======== SOURCE DATA

Definition example_names : list Z := der ASN1_OID [42; 3] ++ [5; 0] ++ eui64_other_name (eui_text example_eui).
Definition example_cert : crt := ([48; 99] ++ example_names, ((2, 6), [(8, 38)])).
Definition example_nameless : crt := ([48; 6] ++ der ASN1_OID [42; 3] ++ [5; 0], ((2, 6), [])).
(** The name of a host, and an EUI-64 behind it. *)
Definition example_hosted : crt := (codes "a.b" ++ eui64_other_name (eui_text example_eui), ((0, 3), [(3, 38)])).

Definition example_short : list Z := der ASN1_OID OID_EUI64 ++ [ASN1_PRIVATE; 8; ASN1_UTF8_STRING; 8] ++ [1; 2; 3; 4; 5; 6].
Definition example_claim (behind : list Z) : crt := (example_short ++ behind, ((0, 21), [])).
Lemma cert_eui64_overread_witness :
  (exists rest, extract_eui64_from_cert (example_claim [77; 88; 99]) (zeros 8) (zeros 32) (zlen (zeros 32)) =
    Ok (8, [1; 2; 3; 4; 5; 6; 77; 88], rest)) /\
  extract_eui64_from_cert (example_claim []) (zeros 8) (zeros 32) (zlen (zeros 32)) = Fault OutOfBounds.
Proof.
  split.
  - apply (proj1 (cert_eui64_overread (example_claim [77; 88; 99]) (0, 21) [] [1; 2; 3; 4; 5; 6]
      (zeros 8) (zeros 32) eq_refl eq_refl ltac:(by vm_compute) eq_refl ltac:(by exists 3) eq_refl (at_here [] example_short [77; 88; 99])) 77 88).
    apply (at_here example_short [77; 88] [99]).
  - apply (proj2 (cert_eui64_overread (example_claim []) (0, 21) [] [1; 2; 3; 4; 5; 6]
      (zeros 8) (zeros 32) eq_refl eq_refl ltac:(by vm_compute) eq_refl ltac:(by exists 3) eq_refl
      (at_here [] example_short []))). done.
Defined.
End witnesses.
Lemma lm_count x : keeps live_mono_ctx (dag_count x).
Proof. unfold dag_count. keep. Qed.
Lemma lm_seq seq : keeps live_mono_ctx (dag_upd (seq_update seq)).
Proof. apply lm_dag_upd. intros d. unfold seq_update. by repeat case_bool. Qed.
Lemma lm_schedule_dio ms : keeps live_mono_ctx (schedule_dio ms).
Proof. unfold schedule_dio, arm_dag_event. keep. Qed.
Lemma lm_schedule_dao : keeps live_mono_ctx schedule_dao.
Proof. unfold schedule_dao, arm_dag_event. keep. Qed.
Hint Resolve lm_count lm_seq lm_schedule_dio lm_schedule_dao : keep.
Lemma lm_maybe_dio : keeps live_mono_ctx maybe_schedule_dio.
Proof. unfold maybe_schedule_dio. keep. Qed.
Lemma lm_maybe_dao : keeps live_mono_ctx maybe_send_dao.
Proof. unfold maybe_send_dao. keep. Qed.
Lemma lm_upd_pm w h f : keeps live_mono_ctx (upd_pm w h f).
Proof. unfold upd_pm. apply lm_dag_upd. intros []. by destruct w. Qed.
Hint Resolve lm_maybe_dio lm_maybe_dao lm_upd_pm : keep.
Lemma lm_configureip w h i : keeps live_mono_ctx (configureip w h i).
Proof. unfold configureip. keep. Qed.
Hint Resolve lm_configureip : keep.
Lemma lm_cfg w h i p : keeps live_mono_ctx (cfg_new_node w h i p).
Proof. unfold cfg_new_node. keep. Qed.
Lemma lm_add_address p : keeps live_mono_ctx (add_address p).
Proof. unfold add_address. keep. Qed.
Hint Resolve lm_cfg lm_add_address : keep.
Lemma lm_add_prefix i p : keeps live_mono_ctx (add_prefix i p).
Proof. unfold add_prefix. keep. Qed.
Lemma lm_announcer a : keeps live_mono_ctx (deref_announcer a).
Proof. destruct a; cbn [deref_announcer]; keep. Qed.
Hint Resolve lm_add_prefix lm_announcer : keep.
Lemma lm_via h i : keeps live_mono_ctx (add_route_via_node h i).
Proof. unfold add_route_via_node. keep. Qed.
Hint Resolve lm_via : keep.
Lemma lm_child peer i p : keeps live_mono_ctx (add_childnode peer i p).
Proof. unfold add_childnode, add_childnode_of. keep. Qed.
Hint Resolve lm_child : keep.
Lemma lm_pio_loop fuel i m : keeps live_mono_ctx (pio_loop fuel i m).
Proof. revert m. induction fuel; intros m; cbn [pio_loop]; keep. Qed.
Lemma lm_target_loop fuel peer i m : keeps live_mono_ctx (target_loop fuel peer i m).
Proof. revert m. induction fuel; intros m; cbn [target_loop]; keep. Qed.
Lemma lm_update_node i from now : keeps live_mono_ctx (update_node i from now).
Proof. unfold update_node. keep. Qed.
Lemma lm_daoack_out i child s : keeps live_mono_ctx (send_daoack i child s).
Proof. unfold send_daoack. keep. Qed.
Lemma lm_commit : keeps live_mono_ctx commit_parent.
Proof. unfold commit_parent. keep. Qed.
Hint Resolve lm_pio_loop lm_target_loop lm_update_node lm_daoack_out lm_commit : keep.
Lemma lm_choose peer i dio m : keeps live_mono_ctx (potentially_lower_rank peer i dio m).
Proof. unfold potentially_lower_rank. keep. Qed.
Hint Resolve lm_choose : keep.
Lemma lm_receive_dio i from now dat len : keeps live_mono_ctx (dag_receive_dio i from now dat len).
Proof. unfold dag_receive_dio. keep. Qed.
Lemma lm_receive_dis : keeps live_mono_ctx dag_receive_dis.
Proof. unfold dag_receive_dis. keep. Qed.
Lemma lm_receive_dao i from now dao dat off len : keeps live_mono_ctx (dag_receive_dao i from now dao dat off len).
Proof. unfold dag_receive_dao. keep. Qed.
Lemma lm_receive_daoack from ack : keeps live_mono_ctx (dag_receive_daoack from ack).
Proof. unfold dag_receive_daoack. keep. Qed.
End dag_frames.
#[export] Hint Resolve lm_count lm_schedule_dio lm_schedule_dao lm_maybe_dio lm_maybe_dao lm_upd_pm lm_configureip
  lm_cfg lm_add_address lm_add_prefix : keep.

(** * The invariant of the world

    Every DAG is good, in the sense of [dag_ok], with respect to the one queue of
    events; the lists name objects that exist.  [F] is one more fact about every
    DAG. *)
Definition world_with (n : nat) (F : dag_network -> Prop) (w : world) : Prop :=
  exists t, queue_ok t /\ env n t (wsys w) /\
    (forall k d, dags w !! k = Some d -> dag_self d = k /\ dag_ok n t d /\ F d) /\
    Forall (fun k => k < length (dags w))%nat (all_dag w).
Definition world_ok (n : nat) : world -> Prop := world_with n (fun _ => True).

Section invariant.
Context `{EventHeapLaws, PrefixMapLaws} (n : nat).

Lemma world_weaken F w : world_with n F w -> world_ok n w.
Proof. intros (t & ? & ? & Hd & ?). exists t. split_and!; try done. intros k d Hk. by destruct (Hd k d Hk) as (? & ? & _). Qed.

================

TASK GOAL:
Final part of the records: return the line that contains "Lemma lm_receive_daoack from" and every line after it, exactly, with no other lines added.

SOLVED PROBLEM:
Lemma lm_receive_daoack from ack : keeps live_mono_ctx (dag_receive_daoack from ack).
Proof. unfold dag_receive_daoack. keep. Qed.
End dag_frames.
#[export] Hint Resolve lm_count lm_schedule_dio lm_schedule_dao lm_maybe_dio lm_maybe_dao lm_upd_pm lm_configureip
  lm_cfg lm_add_address lm_add_prefix : keep.

(** * The invariant of the world

    Every DAG is good, in the sense of [dag_ok], with respect to the one queue of
    events; the lists name objects that exist.  [F] is one more fact about every
    DAG. *)
Definition world_with (n : nat) (F : dag_network -> Prop) (w : world) : Prop :=
  exists t, queue_ok t /\ env n t (wsys w) /\
    (forall k d, dags w !! k = Some d -> dag_self d = k /\ dag_ok n t d /\ F d) /\
    Forall (fun k => k < length (dags w))%nat (all_dag w).
Definition world_ok (n : nat) : world -> Prop := world_with n (fun _ => True).

Section invariant.
Context `{EventHeapLaws, PrefixMapLaws} (n : nat).

Lemma world_weaken F w : world_with n F w -> world_ok n w.
Proof. intros (t & ? & ? & Hd & ?). exists t. split_and!; try done. intros k d Hk. by destruct (Hd k d Hk) as (? & ? & _). Qed.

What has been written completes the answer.